◆ **WORK REQUIRED**
Set down every entry again exactly as it stands below.

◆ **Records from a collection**
=== Section Start ===
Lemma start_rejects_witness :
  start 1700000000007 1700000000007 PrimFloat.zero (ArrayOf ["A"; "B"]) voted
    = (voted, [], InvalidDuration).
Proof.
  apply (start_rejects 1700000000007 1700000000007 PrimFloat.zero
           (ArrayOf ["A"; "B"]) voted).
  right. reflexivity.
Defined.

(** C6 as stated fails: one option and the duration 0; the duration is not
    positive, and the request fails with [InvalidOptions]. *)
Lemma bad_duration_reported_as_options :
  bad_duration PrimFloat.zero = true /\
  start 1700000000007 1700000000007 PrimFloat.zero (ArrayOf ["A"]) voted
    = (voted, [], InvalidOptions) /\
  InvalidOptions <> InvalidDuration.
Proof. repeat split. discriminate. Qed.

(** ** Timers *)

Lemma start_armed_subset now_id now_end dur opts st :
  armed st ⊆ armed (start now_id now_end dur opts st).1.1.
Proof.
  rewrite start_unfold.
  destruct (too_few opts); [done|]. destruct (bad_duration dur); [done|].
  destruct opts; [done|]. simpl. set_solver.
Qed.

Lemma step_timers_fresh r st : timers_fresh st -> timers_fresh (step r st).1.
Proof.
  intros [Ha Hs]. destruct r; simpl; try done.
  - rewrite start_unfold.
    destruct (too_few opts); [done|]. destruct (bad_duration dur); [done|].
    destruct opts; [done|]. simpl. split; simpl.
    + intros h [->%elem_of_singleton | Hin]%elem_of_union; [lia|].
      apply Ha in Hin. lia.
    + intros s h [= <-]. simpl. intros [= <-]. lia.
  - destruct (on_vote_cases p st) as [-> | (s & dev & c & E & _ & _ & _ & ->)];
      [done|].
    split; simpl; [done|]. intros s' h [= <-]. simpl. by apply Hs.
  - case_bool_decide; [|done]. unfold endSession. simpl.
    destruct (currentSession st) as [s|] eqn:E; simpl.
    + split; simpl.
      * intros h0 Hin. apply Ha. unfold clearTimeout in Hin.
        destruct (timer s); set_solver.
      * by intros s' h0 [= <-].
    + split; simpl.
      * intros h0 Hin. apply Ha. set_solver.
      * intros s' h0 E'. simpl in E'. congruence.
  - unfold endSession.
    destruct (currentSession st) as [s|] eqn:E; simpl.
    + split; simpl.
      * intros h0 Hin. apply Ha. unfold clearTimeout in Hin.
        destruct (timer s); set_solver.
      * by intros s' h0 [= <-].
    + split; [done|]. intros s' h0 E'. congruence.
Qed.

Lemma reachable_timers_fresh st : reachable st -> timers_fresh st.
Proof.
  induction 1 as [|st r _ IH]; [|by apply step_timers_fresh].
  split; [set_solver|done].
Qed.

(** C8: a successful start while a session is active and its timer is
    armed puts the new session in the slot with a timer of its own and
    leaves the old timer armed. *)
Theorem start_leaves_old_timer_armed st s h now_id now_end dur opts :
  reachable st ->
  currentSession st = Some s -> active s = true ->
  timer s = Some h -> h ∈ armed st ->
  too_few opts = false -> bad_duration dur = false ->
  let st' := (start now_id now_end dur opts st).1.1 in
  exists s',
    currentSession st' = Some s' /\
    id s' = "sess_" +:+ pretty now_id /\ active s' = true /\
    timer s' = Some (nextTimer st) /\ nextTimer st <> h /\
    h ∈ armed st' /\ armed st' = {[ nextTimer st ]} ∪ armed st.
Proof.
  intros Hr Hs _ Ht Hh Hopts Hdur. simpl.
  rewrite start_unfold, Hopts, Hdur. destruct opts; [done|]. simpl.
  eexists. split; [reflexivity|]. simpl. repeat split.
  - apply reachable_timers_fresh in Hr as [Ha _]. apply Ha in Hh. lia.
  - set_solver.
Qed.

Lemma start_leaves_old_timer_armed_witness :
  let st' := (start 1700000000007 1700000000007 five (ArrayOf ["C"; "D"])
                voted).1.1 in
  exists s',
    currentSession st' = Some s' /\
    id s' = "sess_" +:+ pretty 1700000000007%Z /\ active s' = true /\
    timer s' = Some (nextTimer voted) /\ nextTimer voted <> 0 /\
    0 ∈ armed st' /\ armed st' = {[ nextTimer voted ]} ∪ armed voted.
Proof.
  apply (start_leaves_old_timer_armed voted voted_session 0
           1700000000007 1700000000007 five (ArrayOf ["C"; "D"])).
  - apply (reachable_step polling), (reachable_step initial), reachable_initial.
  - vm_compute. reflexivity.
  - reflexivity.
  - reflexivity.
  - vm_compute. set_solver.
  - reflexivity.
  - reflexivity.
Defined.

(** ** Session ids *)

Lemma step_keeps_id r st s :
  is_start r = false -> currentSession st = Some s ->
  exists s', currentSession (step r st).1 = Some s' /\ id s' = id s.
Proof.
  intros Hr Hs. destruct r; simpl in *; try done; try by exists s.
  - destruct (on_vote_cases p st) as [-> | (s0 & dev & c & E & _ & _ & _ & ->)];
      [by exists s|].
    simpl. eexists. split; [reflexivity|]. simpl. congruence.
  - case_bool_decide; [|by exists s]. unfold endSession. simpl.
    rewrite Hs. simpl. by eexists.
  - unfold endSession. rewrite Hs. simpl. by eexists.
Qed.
=== Section End ===
◆ **SOLVED EXERCISE**
Lemma start_rejects_witness :
  start 1700000000007 1700000000007 PrimFloat.zero (ArrayOf ["A"; "B"]) voted
    = (voted, [], InvalidDuration).
Proof.
  apply (start_rejects 1700000000007 1700000000007 PrimFloat.zero
           (ArrayOf ["A"; "B"]) voted).
  right. reflexivity.
Defined.

(** C6 as stated fails: one option and the duration 0; the duration is not
    positive, and the request fails with [InvalidOptions]. *)
Lemma bad_duration_reported_as_options :
  bad_duration PrimFloat.zero = true /\
  start 1700000000007 1700000000007 PrimFloat.zero (ArrayOf ["A"]) voted
    = (voted, [], InvalidOptions) /\
  InvalidOptions <> InvalidDuration.
Proof. repeat split. discriminate. Qed.

(** ** Timers *)

Lemma start_armed_subset now_id now_end dur opts st :
  armed st ⊆ armed (start now_id now_end dur opts st).1.1.
Proof.
  rewrite start_unfold.
  destruct (too_few opts); [done|]. destruct (bad_duration dur); [done|].
  destruct opts; [done|]. simpl. set_solver.
Qed.

Lemma step_timers_fresh r st : timers_fresh st -> timers_fresh (step r st).1.
Proof.
  intros [Ha Hs]. destruct r; simpl; try done.
  - rewrite start_unfold.
    destruct (too_few opts); [done|]. destruct (bad_duration dur); [done|].
    destruct opts; [done|]. simpl. split; simpl.
    + intros h [->%elem_of_singleton | Hin]%elem_of_union; [lia|].
      apply Ha in Hin. lia.
    + intros s h [= <-]. simpl. intros [= <-]. lia.
  - destruct (on_vote_cases p st) as [-> | (s & dev & c & E & _ & _ & _ & ->)];
      [done|].
    split; simpl; [done|]. intros s' h [= <-]. simpl. by apply Hs.
  - case_bool_decide; [|done]. unfold endSession. simpl.
    destruct (currentSession st) as [s|] eqn:E; simpl.
    + split; simpl.
      * intros h0 Hin. apply Ha. unfold clearTimeout in Hin.
        destruct (timer s); set_solver.
      * by intros s' h0 [= <-].
    + split; simpl.
      * intros h0 Hin. apply Ha. set_solver.
      * intros s' h0 E'. simpl in E'. congruence.
  - unfold endSession.
    destruct (currentSession st) as [s|] eqn:E; simpl.
    + split; simpl.
      * intros h0 Hin. apply Ha. unfold clearTimeout in Hin.
        destruct (timer s); set_solver.
      * by intros s' h0 [= <-].
    + split; [done|]. intros s' h0 E'. congruence.
Qed.

Lemma reachable_timers_fresh st : reachable st -> timers_fresh st.
Proof.
  induction 1 as [|st r _ IH]; [|by apply step_timers_fresh].
  split; [set_solver|done].
Qed.

(** C8: a successful start while a session is active and its timer is
    armed puts the new session in the slot with a timer of its own and
    leaves the old timer armed. *)
Theorem start_leaves_old_timer_armed st s h now_id now_end dur opts :
  reachable st ->
  currentSession st = Some s -> active s = true ->
  timer s = Some h -> h ∈ armed st ->
  too_few opts = false -> bad_duration dur = false ->
  let st' := (start now_id now_end dur opts st).1.1 in
  exists s',
    currentSession st' = Some s' /\
    id s' = "sess_" +:+ pretty now_id /\ active s' = true /\
    timer s' = Some (nextTimer st) /\ nextTimer st <> h /\
    h ∈ armed st' /\ armed st' = {[ nextTimer st ]} ∪ armed st.
Proof.
  intros Hr Hs _ Ht Hh Hopts Hdur. simpl.
  rewrite start_unfold, Hopts, Hdur. destruct opts; [done|]. simpl.
  eexists. split; [reflexivity|]. simpl. repeat split.
  - apply reachable_timers_fresh in Hr as [Ha _]. apply Ha in Hh. lia.
  - set_solver.
Qed.

Lemma start_leaves_old_timer_armed_witness :
  let st' := (start 1700000000007 1700000000007 five (ArrayOf ["C"; "D"])
                voted).1.1 in
  exists s',
    currentSession st' = Some s' /\
    id s' = "sess_" +:+ pretty 1700000000007%Z /\ active s' = true /\
    timer s' = Some (nextTimer voted) /\ nextTimer voted <> 0 /\
    0 ∈ armed st' /\ armed st' = {[ nextTimer voted ]} ∪ armed voted.
Proof.
  apply (start_leaves_old_timer_armed voted voted_session 0
           1700000000007 1700000000007 five (ArrayOf ["C"; "D"])).
  - apply (reachable_step polling), (reachable_step initial), reachable_initial.
  - vm_compute. reflexivity.
  - reflexivity.
  - reflexivity.
  - vm_compute. set_solver.
  - reflexivity.
  - reflexivity.
Defined.

(** ** Session ids *)

Lemma step_keeps_id r st s :
  is_start r = false -> currentSession st = Some s ->
  exists s', currentSession (step r st).1 = Some s' /\ id s' = id s.
Proof.
  intros Hr Hs. destruct r; simpl in *; try done; try by exists s.
  - destruct (on_vote_cases p st) as [-> | (s0 & dev & c & E & _ & _ & _ & ->)];
      [by exists s|].
    simpl. eexists. split; [reflexivity|]. simpl. congruence.
  - case_bool_decide; [|by exists s]. unfold endSession. simpl.
    rewrite Hs. simpl. by eexists.
  - unfold endSession. rewrite Hs. simpl. by eexists.
Qed.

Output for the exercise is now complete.